- Instructions to follow: Retrieve all lines below that have the string "Context".

- Data to use:
=== Begin Enclosure ===
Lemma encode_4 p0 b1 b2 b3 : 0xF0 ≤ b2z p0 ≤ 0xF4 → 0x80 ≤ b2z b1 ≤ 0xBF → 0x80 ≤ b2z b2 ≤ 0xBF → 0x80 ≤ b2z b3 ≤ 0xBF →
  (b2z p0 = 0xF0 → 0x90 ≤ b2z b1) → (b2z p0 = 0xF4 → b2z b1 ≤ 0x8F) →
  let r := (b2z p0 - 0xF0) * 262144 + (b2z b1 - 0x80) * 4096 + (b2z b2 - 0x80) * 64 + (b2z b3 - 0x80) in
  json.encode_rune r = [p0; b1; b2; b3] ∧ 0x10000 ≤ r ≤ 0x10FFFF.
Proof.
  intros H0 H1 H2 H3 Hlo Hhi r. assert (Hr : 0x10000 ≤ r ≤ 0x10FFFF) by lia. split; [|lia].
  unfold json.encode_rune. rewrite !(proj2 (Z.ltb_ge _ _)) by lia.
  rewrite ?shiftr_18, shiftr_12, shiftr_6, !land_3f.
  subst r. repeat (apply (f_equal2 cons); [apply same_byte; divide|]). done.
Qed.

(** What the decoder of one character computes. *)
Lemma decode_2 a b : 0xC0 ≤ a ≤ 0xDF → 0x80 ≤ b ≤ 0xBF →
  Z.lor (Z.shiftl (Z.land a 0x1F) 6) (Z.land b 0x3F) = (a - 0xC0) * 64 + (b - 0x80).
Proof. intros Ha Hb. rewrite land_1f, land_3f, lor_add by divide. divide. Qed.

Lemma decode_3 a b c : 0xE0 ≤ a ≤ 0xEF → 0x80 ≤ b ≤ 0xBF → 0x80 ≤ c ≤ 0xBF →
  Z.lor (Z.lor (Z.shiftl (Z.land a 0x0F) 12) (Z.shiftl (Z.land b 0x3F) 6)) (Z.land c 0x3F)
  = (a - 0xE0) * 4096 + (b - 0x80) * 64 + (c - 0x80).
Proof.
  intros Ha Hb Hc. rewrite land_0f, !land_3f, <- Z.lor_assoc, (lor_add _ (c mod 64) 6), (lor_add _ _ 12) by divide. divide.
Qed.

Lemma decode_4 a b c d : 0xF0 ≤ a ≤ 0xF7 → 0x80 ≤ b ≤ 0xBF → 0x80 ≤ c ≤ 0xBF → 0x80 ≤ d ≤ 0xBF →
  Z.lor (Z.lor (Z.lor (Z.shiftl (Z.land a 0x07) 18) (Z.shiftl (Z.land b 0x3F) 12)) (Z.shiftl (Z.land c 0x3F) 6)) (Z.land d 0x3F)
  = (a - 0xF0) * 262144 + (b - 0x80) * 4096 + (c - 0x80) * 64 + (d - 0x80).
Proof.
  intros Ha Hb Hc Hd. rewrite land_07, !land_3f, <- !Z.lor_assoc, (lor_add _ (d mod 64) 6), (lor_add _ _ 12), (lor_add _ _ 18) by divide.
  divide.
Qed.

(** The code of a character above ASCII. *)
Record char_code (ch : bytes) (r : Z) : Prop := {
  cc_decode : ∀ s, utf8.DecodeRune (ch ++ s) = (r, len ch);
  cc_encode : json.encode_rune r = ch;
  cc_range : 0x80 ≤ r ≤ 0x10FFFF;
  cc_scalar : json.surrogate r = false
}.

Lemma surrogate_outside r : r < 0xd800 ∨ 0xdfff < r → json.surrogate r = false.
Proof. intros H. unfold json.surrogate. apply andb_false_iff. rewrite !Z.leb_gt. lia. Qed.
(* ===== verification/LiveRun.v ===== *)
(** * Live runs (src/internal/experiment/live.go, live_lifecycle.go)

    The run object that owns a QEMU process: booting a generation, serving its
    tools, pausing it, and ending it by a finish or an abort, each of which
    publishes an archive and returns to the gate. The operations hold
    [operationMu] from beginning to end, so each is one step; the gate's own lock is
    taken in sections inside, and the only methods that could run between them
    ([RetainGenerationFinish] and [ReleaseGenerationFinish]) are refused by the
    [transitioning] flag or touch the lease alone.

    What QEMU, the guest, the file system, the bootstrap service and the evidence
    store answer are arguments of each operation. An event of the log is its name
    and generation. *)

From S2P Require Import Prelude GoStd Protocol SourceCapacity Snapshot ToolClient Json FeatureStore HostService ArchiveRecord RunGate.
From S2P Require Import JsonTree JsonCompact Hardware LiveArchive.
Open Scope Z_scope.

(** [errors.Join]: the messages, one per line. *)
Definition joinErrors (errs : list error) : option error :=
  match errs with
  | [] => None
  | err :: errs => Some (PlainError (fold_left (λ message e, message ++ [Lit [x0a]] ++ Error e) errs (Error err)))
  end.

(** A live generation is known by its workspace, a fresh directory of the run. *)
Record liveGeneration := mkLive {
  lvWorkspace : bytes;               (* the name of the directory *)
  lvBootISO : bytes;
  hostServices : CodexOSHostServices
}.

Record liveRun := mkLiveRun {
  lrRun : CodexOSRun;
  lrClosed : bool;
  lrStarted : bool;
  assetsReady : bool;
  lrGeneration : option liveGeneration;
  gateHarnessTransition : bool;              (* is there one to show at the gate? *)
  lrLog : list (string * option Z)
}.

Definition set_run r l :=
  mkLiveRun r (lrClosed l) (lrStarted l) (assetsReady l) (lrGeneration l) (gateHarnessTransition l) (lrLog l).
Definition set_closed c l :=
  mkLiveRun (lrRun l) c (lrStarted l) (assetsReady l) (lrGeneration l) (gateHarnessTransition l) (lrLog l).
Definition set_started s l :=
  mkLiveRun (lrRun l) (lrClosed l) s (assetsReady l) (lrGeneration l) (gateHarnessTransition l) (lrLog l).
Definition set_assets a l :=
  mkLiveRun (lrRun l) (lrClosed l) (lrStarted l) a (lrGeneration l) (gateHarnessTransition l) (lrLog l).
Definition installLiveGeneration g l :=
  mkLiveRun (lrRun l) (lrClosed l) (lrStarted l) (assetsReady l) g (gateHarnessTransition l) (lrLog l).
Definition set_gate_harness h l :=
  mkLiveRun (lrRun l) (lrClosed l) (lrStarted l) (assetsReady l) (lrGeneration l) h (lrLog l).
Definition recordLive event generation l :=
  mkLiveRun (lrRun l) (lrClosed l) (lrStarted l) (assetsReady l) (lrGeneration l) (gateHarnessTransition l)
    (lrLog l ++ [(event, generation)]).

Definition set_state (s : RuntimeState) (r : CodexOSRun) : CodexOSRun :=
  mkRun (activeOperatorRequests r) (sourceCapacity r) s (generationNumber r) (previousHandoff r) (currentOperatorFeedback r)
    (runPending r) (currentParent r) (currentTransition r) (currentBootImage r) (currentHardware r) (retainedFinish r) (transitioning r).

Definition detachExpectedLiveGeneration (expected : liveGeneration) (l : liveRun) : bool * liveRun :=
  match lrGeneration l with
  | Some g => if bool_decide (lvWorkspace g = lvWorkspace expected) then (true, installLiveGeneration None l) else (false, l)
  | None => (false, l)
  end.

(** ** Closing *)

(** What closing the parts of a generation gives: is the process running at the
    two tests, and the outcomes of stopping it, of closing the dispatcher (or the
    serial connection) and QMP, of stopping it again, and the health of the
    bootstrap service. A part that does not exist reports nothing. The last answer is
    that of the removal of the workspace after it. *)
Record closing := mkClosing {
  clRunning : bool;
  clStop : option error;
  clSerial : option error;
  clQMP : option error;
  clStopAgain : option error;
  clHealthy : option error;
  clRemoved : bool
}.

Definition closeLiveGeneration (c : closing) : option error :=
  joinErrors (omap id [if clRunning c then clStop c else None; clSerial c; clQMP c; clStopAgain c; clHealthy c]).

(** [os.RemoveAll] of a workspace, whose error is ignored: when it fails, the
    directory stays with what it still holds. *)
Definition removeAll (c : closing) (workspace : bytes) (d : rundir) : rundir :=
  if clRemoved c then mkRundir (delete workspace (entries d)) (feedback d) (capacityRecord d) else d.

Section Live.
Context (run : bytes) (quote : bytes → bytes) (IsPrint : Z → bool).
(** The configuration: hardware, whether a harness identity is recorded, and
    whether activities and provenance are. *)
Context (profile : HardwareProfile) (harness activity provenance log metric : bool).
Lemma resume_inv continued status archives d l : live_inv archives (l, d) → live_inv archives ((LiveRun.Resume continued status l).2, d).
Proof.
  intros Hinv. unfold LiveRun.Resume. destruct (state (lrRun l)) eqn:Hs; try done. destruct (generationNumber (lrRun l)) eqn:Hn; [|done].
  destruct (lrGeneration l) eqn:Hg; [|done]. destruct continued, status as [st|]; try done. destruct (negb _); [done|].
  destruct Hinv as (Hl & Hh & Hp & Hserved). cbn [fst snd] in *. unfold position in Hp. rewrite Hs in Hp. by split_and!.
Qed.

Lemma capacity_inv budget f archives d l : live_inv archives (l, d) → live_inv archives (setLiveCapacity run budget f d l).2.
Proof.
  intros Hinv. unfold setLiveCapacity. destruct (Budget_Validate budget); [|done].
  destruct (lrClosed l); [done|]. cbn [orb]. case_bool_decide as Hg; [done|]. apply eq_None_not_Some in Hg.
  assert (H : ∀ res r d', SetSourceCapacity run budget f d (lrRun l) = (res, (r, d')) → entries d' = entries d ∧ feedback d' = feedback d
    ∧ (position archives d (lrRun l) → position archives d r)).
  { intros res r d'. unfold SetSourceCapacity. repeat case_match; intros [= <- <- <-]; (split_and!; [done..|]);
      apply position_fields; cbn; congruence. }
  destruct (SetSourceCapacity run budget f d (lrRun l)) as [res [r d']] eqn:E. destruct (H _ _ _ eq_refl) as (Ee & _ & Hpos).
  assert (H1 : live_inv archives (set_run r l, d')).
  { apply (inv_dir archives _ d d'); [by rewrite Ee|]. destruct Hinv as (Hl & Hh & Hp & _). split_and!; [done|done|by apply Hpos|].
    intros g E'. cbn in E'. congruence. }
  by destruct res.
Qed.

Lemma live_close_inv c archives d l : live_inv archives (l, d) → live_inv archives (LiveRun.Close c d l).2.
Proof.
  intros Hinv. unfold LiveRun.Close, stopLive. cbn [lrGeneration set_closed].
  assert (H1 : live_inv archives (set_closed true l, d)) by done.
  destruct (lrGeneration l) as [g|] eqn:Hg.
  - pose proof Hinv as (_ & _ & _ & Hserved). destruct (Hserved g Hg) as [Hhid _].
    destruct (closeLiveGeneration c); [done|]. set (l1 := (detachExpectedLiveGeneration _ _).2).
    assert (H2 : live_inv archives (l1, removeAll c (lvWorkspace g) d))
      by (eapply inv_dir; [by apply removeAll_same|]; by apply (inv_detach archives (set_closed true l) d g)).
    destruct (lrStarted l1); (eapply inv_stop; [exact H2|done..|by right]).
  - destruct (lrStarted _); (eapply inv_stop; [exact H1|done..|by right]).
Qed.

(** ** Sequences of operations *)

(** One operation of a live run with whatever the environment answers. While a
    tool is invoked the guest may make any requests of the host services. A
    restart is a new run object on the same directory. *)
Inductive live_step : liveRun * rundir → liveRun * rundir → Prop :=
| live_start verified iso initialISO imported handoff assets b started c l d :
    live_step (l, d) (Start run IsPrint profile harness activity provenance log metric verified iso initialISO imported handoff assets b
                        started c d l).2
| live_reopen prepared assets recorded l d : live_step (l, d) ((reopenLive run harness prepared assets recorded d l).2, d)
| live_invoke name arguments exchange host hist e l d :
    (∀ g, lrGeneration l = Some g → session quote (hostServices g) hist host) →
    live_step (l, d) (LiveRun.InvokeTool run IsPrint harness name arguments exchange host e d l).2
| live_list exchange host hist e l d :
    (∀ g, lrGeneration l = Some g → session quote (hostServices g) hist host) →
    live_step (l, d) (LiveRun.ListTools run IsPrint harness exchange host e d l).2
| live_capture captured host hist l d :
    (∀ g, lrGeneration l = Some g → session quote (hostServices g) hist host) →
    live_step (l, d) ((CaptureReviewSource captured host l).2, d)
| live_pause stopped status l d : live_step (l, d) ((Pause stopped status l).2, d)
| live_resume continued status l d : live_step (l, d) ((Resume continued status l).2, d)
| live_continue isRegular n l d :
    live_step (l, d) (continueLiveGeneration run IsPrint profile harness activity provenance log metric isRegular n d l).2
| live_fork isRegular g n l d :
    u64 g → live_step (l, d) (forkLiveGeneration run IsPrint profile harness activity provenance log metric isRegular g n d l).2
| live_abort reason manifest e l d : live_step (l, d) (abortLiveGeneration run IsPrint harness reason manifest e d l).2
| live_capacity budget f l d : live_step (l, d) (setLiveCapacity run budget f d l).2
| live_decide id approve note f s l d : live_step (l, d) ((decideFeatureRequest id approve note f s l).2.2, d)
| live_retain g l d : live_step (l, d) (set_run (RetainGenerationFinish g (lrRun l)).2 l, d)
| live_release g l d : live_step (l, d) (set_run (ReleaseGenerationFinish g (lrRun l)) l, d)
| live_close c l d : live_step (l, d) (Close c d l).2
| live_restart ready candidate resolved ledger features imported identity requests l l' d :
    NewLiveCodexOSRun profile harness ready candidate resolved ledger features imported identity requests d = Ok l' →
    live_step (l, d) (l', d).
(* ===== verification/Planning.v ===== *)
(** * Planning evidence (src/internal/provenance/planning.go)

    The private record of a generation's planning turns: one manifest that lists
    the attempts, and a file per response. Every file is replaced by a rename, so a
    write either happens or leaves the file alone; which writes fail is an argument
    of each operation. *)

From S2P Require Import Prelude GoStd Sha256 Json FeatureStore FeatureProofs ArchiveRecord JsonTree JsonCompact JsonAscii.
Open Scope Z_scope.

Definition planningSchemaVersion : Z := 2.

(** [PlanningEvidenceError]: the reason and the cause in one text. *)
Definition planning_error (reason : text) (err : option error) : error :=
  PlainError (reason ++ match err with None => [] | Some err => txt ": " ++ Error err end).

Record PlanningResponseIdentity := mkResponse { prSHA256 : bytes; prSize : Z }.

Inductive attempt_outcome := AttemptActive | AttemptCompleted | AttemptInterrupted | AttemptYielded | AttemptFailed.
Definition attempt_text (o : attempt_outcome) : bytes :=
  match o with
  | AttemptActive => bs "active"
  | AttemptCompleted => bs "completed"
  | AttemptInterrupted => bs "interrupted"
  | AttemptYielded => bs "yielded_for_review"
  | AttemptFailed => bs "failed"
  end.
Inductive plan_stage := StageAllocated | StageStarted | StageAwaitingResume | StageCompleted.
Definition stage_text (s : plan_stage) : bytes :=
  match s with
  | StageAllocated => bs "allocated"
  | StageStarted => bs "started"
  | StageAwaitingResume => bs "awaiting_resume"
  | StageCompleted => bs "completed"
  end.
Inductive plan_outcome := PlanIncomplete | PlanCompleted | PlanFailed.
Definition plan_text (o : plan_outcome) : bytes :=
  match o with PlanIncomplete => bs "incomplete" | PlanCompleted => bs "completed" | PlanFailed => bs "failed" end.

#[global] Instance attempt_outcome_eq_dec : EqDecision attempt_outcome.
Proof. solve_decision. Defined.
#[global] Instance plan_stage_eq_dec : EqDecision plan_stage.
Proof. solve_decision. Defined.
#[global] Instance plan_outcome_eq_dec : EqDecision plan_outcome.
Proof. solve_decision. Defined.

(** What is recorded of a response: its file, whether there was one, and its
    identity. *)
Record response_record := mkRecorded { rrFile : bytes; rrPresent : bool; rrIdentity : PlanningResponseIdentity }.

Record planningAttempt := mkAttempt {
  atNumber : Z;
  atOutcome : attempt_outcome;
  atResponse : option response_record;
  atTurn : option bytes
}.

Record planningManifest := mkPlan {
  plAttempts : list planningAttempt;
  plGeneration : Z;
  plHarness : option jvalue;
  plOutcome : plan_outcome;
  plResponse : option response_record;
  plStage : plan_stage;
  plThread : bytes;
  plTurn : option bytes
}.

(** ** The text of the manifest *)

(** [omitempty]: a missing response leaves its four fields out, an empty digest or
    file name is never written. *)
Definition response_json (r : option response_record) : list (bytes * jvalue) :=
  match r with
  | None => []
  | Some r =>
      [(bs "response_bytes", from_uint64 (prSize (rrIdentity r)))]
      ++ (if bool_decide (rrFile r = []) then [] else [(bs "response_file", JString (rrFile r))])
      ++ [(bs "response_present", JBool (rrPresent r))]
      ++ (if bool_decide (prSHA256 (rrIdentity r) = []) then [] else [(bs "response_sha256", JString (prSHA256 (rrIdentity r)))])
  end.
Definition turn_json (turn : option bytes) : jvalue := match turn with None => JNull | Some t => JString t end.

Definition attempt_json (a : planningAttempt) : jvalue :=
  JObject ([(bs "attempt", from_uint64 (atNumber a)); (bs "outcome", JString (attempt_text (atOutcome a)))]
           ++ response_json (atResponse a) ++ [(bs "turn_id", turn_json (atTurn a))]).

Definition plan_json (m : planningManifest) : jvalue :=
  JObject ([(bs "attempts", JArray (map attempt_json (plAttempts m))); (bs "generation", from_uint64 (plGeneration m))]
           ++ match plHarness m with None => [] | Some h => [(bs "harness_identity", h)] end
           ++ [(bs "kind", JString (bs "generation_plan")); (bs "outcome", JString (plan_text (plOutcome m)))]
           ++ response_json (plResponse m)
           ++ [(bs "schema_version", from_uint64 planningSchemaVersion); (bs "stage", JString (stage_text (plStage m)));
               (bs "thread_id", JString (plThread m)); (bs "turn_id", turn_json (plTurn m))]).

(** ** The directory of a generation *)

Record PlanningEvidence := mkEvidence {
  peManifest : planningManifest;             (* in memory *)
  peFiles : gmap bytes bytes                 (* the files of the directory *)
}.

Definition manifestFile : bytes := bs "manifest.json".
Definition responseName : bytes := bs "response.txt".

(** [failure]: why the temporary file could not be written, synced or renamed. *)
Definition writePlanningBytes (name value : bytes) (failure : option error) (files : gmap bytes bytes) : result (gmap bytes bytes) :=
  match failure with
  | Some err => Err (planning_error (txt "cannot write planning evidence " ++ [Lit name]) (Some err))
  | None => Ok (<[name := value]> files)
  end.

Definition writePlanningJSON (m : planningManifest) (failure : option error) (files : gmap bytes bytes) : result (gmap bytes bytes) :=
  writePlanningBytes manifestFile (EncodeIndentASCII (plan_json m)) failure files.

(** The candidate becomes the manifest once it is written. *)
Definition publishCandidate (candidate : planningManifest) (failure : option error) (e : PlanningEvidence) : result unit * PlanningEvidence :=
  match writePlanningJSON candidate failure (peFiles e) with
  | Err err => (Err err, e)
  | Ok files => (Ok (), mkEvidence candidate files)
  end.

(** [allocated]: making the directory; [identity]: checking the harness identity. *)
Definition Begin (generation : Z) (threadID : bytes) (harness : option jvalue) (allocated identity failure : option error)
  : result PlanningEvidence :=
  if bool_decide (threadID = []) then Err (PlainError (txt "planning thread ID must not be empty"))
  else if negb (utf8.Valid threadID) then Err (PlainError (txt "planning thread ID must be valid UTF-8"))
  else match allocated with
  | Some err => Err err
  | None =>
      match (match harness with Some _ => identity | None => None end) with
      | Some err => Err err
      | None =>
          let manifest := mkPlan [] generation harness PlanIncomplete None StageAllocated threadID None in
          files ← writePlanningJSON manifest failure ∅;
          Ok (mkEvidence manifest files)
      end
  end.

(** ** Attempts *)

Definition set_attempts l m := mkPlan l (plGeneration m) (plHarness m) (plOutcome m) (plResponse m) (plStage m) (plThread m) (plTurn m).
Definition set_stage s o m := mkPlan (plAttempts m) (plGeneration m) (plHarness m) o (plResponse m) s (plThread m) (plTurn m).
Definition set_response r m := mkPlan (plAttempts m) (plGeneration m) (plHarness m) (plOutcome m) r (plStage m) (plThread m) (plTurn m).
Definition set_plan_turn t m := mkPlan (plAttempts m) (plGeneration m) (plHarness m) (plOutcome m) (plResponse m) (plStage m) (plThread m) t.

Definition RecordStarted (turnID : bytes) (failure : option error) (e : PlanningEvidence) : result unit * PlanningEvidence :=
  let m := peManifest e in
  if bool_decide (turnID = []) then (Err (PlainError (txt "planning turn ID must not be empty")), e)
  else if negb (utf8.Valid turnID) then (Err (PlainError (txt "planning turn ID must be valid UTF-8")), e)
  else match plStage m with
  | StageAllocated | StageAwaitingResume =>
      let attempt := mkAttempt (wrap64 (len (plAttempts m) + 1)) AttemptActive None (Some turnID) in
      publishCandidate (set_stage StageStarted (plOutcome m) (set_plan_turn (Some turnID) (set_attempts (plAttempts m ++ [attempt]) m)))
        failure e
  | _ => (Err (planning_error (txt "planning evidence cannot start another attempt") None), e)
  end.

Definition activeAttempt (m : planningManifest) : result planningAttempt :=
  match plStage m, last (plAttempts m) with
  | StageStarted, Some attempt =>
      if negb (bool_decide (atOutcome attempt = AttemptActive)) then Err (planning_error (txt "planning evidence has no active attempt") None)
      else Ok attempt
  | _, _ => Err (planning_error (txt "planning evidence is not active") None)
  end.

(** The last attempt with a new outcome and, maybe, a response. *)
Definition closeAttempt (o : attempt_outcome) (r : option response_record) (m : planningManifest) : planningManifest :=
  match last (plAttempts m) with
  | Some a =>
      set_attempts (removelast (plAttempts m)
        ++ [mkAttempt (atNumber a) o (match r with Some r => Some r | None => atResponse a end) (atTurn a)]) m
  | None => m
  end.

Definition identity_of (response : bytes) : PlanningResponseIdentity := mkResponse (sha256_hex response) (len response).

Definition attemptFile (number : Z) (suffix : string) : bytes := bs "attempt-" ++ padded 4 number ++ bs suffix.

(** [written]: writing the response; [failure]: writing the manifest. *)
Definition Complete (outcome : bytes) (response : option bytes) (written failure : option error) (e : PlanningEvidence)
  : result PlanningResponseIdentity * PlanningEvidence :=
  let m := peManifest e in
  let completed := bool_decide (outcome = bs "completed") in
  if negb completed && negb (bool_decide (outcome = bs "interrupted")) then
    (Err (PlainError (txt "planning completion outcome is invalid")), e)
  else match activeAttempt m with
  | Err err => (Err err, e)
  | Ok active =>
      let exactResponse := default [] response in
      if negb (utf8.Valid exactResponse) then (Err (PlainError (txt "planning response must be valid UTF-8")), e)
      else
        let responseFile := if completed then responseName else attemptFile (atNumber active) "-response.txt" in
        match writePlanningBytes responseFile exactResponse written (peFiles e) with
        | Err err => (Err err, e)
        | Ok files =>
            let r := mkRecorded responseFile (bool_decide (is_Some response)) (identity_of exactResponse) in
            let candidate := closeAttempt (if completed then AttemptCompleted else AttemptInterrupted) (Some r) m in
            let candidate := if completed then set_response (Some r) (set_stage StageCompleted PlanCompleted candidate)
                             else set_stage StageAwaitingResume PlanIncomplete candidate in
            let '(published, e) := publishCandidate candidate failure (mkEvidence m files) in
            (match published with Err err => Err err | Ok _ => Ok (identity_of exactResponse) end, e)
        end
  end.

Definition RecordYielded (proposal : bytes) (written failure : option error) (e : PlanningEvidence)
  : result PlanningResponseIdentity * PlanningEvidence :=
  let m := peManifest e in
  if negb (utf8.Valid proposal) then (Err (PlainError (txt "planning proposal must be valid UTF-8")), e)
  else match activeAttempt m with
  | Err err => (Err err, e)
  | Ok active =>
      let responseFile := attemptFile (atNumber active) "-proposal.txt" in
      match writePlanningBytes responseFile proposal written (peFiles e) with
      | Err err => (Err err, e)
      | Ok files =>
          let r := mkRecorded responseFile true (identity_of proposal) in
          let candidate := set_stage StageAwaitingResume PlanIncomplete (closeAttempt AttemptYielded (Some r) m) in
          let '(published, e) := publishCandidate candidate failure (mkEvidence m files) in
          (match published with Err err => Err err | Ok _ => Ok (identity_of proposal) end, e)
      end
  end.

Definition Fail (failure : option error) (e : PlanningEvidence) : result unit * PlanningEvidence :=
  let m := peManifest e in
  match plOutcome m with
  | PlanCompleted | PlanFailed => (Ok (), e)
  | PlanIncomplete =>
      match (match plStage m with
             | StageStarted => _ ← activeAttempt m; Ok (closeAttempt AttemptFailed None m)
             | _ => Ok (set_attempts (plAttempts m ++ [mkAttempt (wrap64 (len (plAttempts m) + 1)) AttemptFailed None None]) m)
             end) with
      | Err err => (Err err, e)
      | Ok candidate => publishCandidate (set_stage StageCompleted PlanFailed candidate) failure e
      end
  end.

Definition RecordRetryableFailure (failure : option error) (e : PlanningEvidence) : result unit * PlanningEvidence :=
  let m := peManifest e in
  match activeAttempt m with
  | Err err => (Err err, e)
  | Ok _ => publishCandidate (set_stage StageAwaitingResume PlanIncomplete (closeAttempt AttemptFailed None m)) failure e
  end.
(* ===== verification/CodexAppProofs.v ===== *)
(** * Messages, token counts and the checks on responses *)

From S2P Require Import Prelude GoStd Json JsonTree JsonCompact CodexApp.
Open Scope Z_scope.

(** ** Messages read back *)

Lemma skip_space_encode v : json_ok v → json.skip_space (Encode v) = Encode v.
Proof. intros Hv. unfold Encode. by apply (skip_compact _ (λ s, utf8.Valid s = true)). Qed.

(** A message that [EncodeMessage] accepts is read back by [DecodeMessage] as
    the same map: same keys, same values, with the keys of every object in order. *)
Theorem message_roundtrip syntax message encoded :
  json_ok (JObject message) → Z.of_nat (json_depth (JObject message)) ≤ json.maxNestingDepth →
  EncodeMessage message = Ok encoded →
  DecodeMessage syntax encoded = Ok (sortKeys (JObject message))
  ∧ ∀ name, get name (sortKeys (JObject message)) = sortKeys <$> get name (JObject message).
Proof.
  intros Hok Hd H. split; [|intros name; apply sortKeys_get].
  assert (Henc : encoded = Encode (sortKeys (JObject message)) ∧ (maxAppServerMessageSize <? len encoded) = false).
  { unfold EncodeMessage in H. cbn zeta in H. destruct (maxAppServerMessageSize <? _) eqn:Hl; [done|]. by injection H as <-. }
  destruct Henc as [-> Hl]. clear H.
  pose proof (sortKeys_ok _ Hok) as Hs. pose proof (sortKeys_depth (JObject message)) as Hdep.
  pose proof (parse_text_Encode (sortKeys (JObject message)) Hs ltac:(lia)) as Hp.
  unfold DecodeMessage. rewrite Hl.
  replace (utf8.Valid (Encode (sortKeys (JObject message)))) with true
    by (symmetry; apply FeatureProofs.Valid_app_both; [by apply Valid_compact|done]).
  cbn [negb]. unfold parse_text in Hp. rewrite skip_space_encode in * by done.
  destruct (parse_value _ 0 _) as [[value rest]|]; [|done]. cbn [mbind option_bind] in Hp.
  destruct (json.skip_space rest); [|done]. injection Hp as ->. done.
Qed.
=== End Enclosure ===
- Solution:
Context (run : bytes) (quote : bytes → bytes) (IsPrint : Z → bool).
Context (profile : HardwareProfile) (harness activity provenance log metric : bool).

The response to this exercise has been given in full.